Anita Shaffer is now faced with what appears to be a ticket of at least $202.25 for breaking the state’s Disease Control and Prevention Act of 1955. She pleaded not guilty and intends to take up the matter before a magisterial district judge.
The citation fails to mention a fine amount but Trooper Brent Miller said it is a summary offense and the fine would be $25, which would bring the total cost of the ticket up to $227.25.
Shaffer said she saw the police cars parked in Yoe. After passing them, the police started following her until they pulled her over in Red Lion. One of the troopers said they stopped her because her taillight was out, she said. The trooper also mentioned that her window tinting was too dark, she said.

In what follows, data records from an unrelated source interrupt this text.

(** **** Histories *)

Lemma recordsFor_record (c : string) (e : Event) (w : World) :
  recordsFor c (record e w) = (recordsFor c w ++ (if isRecordFor c e then [e] else []))%list.
Proof.
  unfold recordsFor, record. rewrite List.filter_app. cbn. now destruct (isRecordFor c e).
Qed.

Lemma deletesOf_record (job : Job) (e : Event) (w : World) :
  deletesOf job (record e w) = (deletesOf job w ++ (if isDeleteOf job e then [e] else []))%list.
Proof.
  unfold deletesOf, record. rewrite List.filter_app. cbn. now destruct (isDeleteOf job e).
Qed.

Lemma isDeleteOf_self (job : Job) : isDeleteOf job (EvClientDelete job) = true.
Proof. cbn. now rewrite !String.eqb_refl. Qed.

Lemma isRecordFor_failureRecord (img : Image) (c k : string) (st : ContainerStateTerminated) :
  isRecordFor c (failureRecord img k st) = String.eqb k c.
Proof. reflexivity. Qed.

(** **** The failure loop *)

Lemma reportFailures_spec (env : Env) (job : Job) (action : string) (img : Image) :
  (forall w a i s m, setCache env w a i s m = true) ->
  forall entries w,
  exists w',
    reportFailures env action img entries w = (None, w')
    /\ (forall c, recordsFor c w' = (recordsFor c w ++ expected img c entries)%list)
    /\ deletesOf job w' = deletesOf job w.
Proof.
  intros Hset. induction entries as [|[k st] entries IH]; intros w.
  - exists w. cbn. split; [reflexivity|]. split; [|reflexivity].
    intros c. now rewrite app_nil_r.
  - cbn [reportFailures expected flat_map]. destruct (Z.eqb_spec (ExitCode st) 0) as [Hz|Hnz].
    + destruct (IH w) as (w' & Hr & Hrec & Hdel). exists w'.
      split; [exact Hr|]. split; [|exact Hdel].
      intros c. rewrite Hrec. rewrite andb_false_r. reflexivity.
    + rewrite Hset.
      destruct (IH (record (EvSetCache action img (StateError env) (errorMsg st))
                      (record (failureRecord img k st) w))) as (w' & Hr & Hrec & Hdel).
      exists w'. split; [exact Hr|]. split.
      * intros c. rewrite Hrec, !recordsFor_record, isRecordFor_failureRecord.
        cbn [isRecordFor recordContainer]. rewrite app_nil_r, andb_true_r.
        fold (expected img c entries). now rewrite <- app_assoc.
      * rewrite Hdel, !deletesOf_record. cbn. now rewrite !app_nil_r.
Qed.
(** * seo-sniper-ai: the catalog scan / caption generation / retry pipeline

    A shallow embedding of the pipeline core of the application:

      - [app/services/retry.server.ts]     dead-letter queue, backoff policy,
                                           retryable-error classifier;
      - [app/services/settings.server.ts]  per-shop settings, [getMaxLength];
      - [app/services/gemini.server.ts]    [generateAltText], the caption
                                           generator with its retry loop;
      - [app/services/analytics.server.ts] scan history and per-image records;
      - [app/routes/app.test-products.tsx] [action], the scan orchestrator.

    JavaScript strings are sequences of UTF-16 code units, JavaScript
    integers are [Z], the Prisma tables are finite maps keyed by record id
    (or an append-only list where no key is ever looked up), and every
    [await] that can reject is a computation that can throw. *)

From Stdlib Require Import ZArith Lia Bool Ascii String.
From stdpp Require Import gmap strings list fin_maps sorting.
From Equations Require Import Equations.

Local Open Scope Z_scope.

(** ** JavaScript strings *)

Module JsString.

(** A string value is the list of its UTF-16 code units. *)
Abbreviation code_unit := N (only parsing).
Abbreviation jsstring := (list N) (only parsing).

(** String literals of the source, written as Rocq strings. *)
Definition lit (s : string) : jsstring :=
  List.map N_of_ascii (list_ascii_of_string s).

(** [WhiteSpace] and [LineTerminator] of ECMAScript: what [\s] matches and
    what [String.prototype.trim] removes. *)
Definition is_ws (c : code_unit) : bool :=
  ( ((9 <=? c) && (c <=? 13))        (* TAB LF VT FF CR *)
    || (c =? 32)                     (* SPACE *)
    || (c =? 160)                    (* NO-BREAK SPACE *)
    || (c =? 5760)                   (* U+1680 *)
    || ((8192 <=? c) && (c <=? 8202))(* U+2000 .. U+200A *)
    || (c =? 8232) || (c =? 8233)    (* LINE / PARAGRAPH SEPARATOR *)
    || (c =? 8239) || (c =? 8287)    (* U+202F, U+205F *)
    || (c =? 12288)                  (* U+3000 *)
    || (c =? 65279) )%N.             (* U+FEFF *)

Definition SPACE : code_unit := 32%N.

(** The character class of the quote-stripping expression: apostrophe
    (39) and double quote (34). *)
Definition is_quote (c : code_unit) : bool := ((c =? 39) || (c =? 34))%N.

Fixpoint drop_while (p : code_unit -> bool) (s : jsstring) : jsstring :=
  match s with
  | [] => []
  | c :: t => if p c then drop_while p t else s
  end.

Fixpoint drop_while_end (p : code_unit -> bool) (s : jsstring) : jsstring :=
  match s with
  | [] => []
  | c :: t =>
      match drop_while_end p t with
      | [] => if p c then [] else [c]
      | t' => c :: t'
      end
  end.

(** [s.trim()] *)
Definition trim (s : jsstring) : jsstring :=
  drop_while_end is_ws (drop_while is_ws s).

(** [s.replace(/^Q+|Q+$/g, empty)], Q the quote class: the first
    alternative can only match at index 0 and takes the whole leading run
    of quotes; the second matches the trailing run of what is left. *)
Definition strip_quotes (s : jsstring) : jsstring :=
  drop_while_end is_quote (drop_while is_quote s).

(** [s.replace(/\s+/g, ' ')]: every maximal run of white space becomes one
    SPACE.  [in_run] tells that the previous code unit was white space. *)
Fixpoint collapse_ws_from (in_run : bool) (s : jsstring) : jsstring :=
  match s with
  | [] => []
  | c :: t =>
      if is_ws c
      then (if in_run then collapse_ws_from true t
            else SPACE :: collapse_ws_from true t)
      else c :: collapse_ws_from false t
  end.

Definition collapse_ws (s : jsstring) : jsstring := collapse_ws_from false s.

(** [s.slice(0, e)]: a negative [e] counts from the end of the string. *)
Definition slice0 (e : Z) (s : jsstring) : jsstring :=
  if 0 <=? e then take (Z.to_nat e) s
  else take (length s - Z.to_nat (- e))%nat s.

(** [s.length] *)
Definition len (s : jsstring) : Z := Z.of_nat (length s).

(** [s.endsWith(t)] *)
Definition ends_with (t s : jsstring) : Prop := exists p, s = p ++ t.

(** [s.startsWith(t)] *)
Definition starts_with (t s : jsstring) : Prop := exists q, s = t ++ q.

End JsString.

Import JsString.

She said the troopers also asked her if she was under the influence or on drugs. She told them she wasn’t but she said she was still told to step out of her car and troopers shined a flashlight in her eyes. Then the trooper told her to return to her car.

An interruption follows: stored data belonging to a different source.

(** * clin: where command-line input comes from and how it is chunked

    A shallow embedding of package [clin] (clin.go): the [Input]
    configuration, its methods [Args], [Fields], [Reader] and the split
    function [scanArgs], together with the parts of Go's standard library
    they run on ([io.Reader], [bufio.Scanner], [bufio.ScanRunes],
    [unicode/utf8], [strings.Join], [os.Open]).

    Conventions.
    - A Go [string] and the contents of a [[]byte] are [list byte].
    - Go [int] values are [Z]; every length that occurs is far below the
      range of a 64-bit [int], so no wrap-around is written out.
    - [[]byte] fields are slice headers into a heap of backing arrays, and
      [io.Reader] values are handles into a store of reader objects: both
      are shared when an [Input] is copied.
    - A call either returns, panics, or exhausts the recursion budget of an
      unbounded [for] loop: see [result]. *)

From Stdlib Require Import ZArith Strings.Byte Strings.String.
From stdpp Require Import base option list gmap.

Local Open Scope Z_scope.

Abbreviation byte := Byte.byte.

#[global] Instance byte_eq_dec : EqDecision byte := Byte.byte_eq_dec.

(** Go [string]: an immutable sequence of bytes. *)
Definition gostring : Type := list byte.

(** The bytes of a string literal. *)
Definition str (s : string) : gostring := list_byte_of_string s.

Definition LF : byte := Byte.x0a.
Definition CR : byte := Byte.x0d.

(** [len(x)] as a Go [int]. *)
Definition len {A : Type} (l : list A) : Z := Z.of_nat (length l).

(** [x[i:j]] for [0 <= i <= j <= len(x)]. *)
Definition subslice {A : Type} (l : list A) (i j : Z) : list A :=
  take (Z.to_nat (j - i)) (drop (Z.to_nat i) l).

(** [x[i]], [None] when out of range. *)
Definition index {A : Type} (l : list A) (i : Z) : option A :=
  if i <? 0 then None else l !! Z.to_nat i.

“He asked me if I was aware of the stay-at-home act,” she said. She responded: “I am aware of it but I didn’t know it pertained to just driving.”
The trooper told her he wasn’t going to fine her for the window tint or taillight “but you should be at home during this act that’s in place right now and just get the taillight fixed,” Shaffer said. Once she got home, she and her father Neil Shaffer said they discovered the taillight was working fine.

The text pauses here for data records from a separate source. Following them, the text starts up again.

(** * clipstitch: the sequential capture pipeline of [src/utils/videoProcessor.ts]

    A shallow embedding of [stitchVideos] and [playVideoToCanvas].

    The program is event driven: it installs handlers on host objects (a
    video element, a media recorder) and awaits promises that those handlers
    settle.  The host is modelled by a record of answers and event scripts;
    every call the program makes on a host object is recorded, in program
    order, in a trace of [Effect]s.  An asynchronous function returns an
    [Outcome] (resolved, rejected with a thrown value, or still pending when
    the host delivers nothing more) together with the trace it produced. *)

From Stdlib Require Import ZArith Floats.
From Stdlib Require Import String DecimalString List Bool Arith Lia.
Import ListNotations.

Open Scope string_scope.
Open Scope list_scope.

(** ** src/constants.ts *)

Definition CANVAS_WIDTH : Z := 1280.
Definition CANVAS_HEIGHT : Z := 720.
Definition VIDEO_FRAME_RATE : Z := 30.

(** ** JavaScript numbers

    The arithmetic of [drawFrame] is written over the operations it uses.
    [JsNumber float] is what the program runs on: IEEE 754 binary64, in
    which every statement about the letterbox is made. *)

Class JsNumber (num : Type) := {
  ofZ : Z -> num;
  nsub : num -> num -> num;
  nmul : num -> num -> num;
  ndiv : num -> num -> num;
  Math_min : num -> num -> num
}.

(** [Math.min] on two doubles: NaN if either argument is NaN, and -0 is
    smaller than +0. *)
Definition float_min (a b : float) : float :=
  if (PrimFloat.is_nan a || PrimFloat.is_nan b)%bool then nan
  else if PrimFloat.ltb a b then a
  else if PrimFloat.ltb b a then b
  else if PrimFloat.get_sign a then a else b.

Shaffer said she was alone in her car and had no intention of getting out of it.
On the citation, it states she “failed to abide by the order of the governor and secretary of health issued to control the spread of a communicable disease, requiring the closure of all non-life-sustaining businesses as of 20:00 hours on March 19, 2020. To wit, defendant states that she was ‘going for a drive’ after this violation was in effect.”
While the governor’s stay-at-home order is mandatory, state police spokesman Ryan Tarkowski said voluntary compliance is preferred and is what the state police are focusing on.
“Troopers have been encouraged to use contacts with the public as opportunities to reinforce the necessity to abide by stay-at-home orders,” he said.
However, Tarkowski added, “Troopers maintain discretion to warn or issue citations and the decision is specific to the facts and circumstances of a particular encounter.”
Like companies that can be cited for failing to suspend in-person operations of a business that isn’t life sustaining, he said individuals may be cited for failing to abide by the “stay at home” order.
Tarkowski said he was unable to say how many citations for violating stay-at-home orders had been issued by state police on Thursday evening.
Shaffer said she felt she was within her rights to operate her car. Her father agreed.
“I think this is a little bit over the top,” Neil Shaffer said. “There’s a fine line here but at the same time, we still have some freedom, some rights and liberties and we’re allowed to operate our cars. We’re allowed to go for a walk. We’re allowed to go to the park and we’re even able to go to work” if you work at a life-sustaining business or government agency, he said.
“Most everybody is trying their best but that was ridiculous in my opinion,” he said.
Neil Shaffer further said his daughter’s experience should serve as a warning to all Pennsylvanians.
“The public should be a little bit careful and I think our people in office ought to understand what some of the repercussions are,” he said. “Some of the things border on harassment that could start to take place here if we have a police force that could be looking at things in the wrong light and maybe taking things too far.”
On Wednesday, the governor expanded the stay-at-home order across all of Pennsylvania. It’s in effect until April 30.
Earlier this week, Wolf responded to a question about whether his stay-at-home orders were being enforced on individuals. “At this point we’re focusing the state police’s efforts on business closures,” Wolf said.
Interestingly, the Pennsylvania State Police reported on Thursday that no citations have been issued to non-life-sustaining businesses operating in violation of the governor’s business closure order. Only warnings have been handed out.
Sen. Kristin Phillips-Hill, R-York County, whose district includes Red Lion where Shaffer was stopped, said the mixed messages the administration has sent as part of its coronavirus mitigation efforts are confounding.
“The governor needs to mean what he says and say what he means during these unprecedented times,” she said. “If you are telling the public they will not be ticketed for violating the stay-at-home order, and yet we are seeing evidence of that occurring, we have more confusion and a lack of trust. These are uncertain times. Clarity is needed now more than ever.”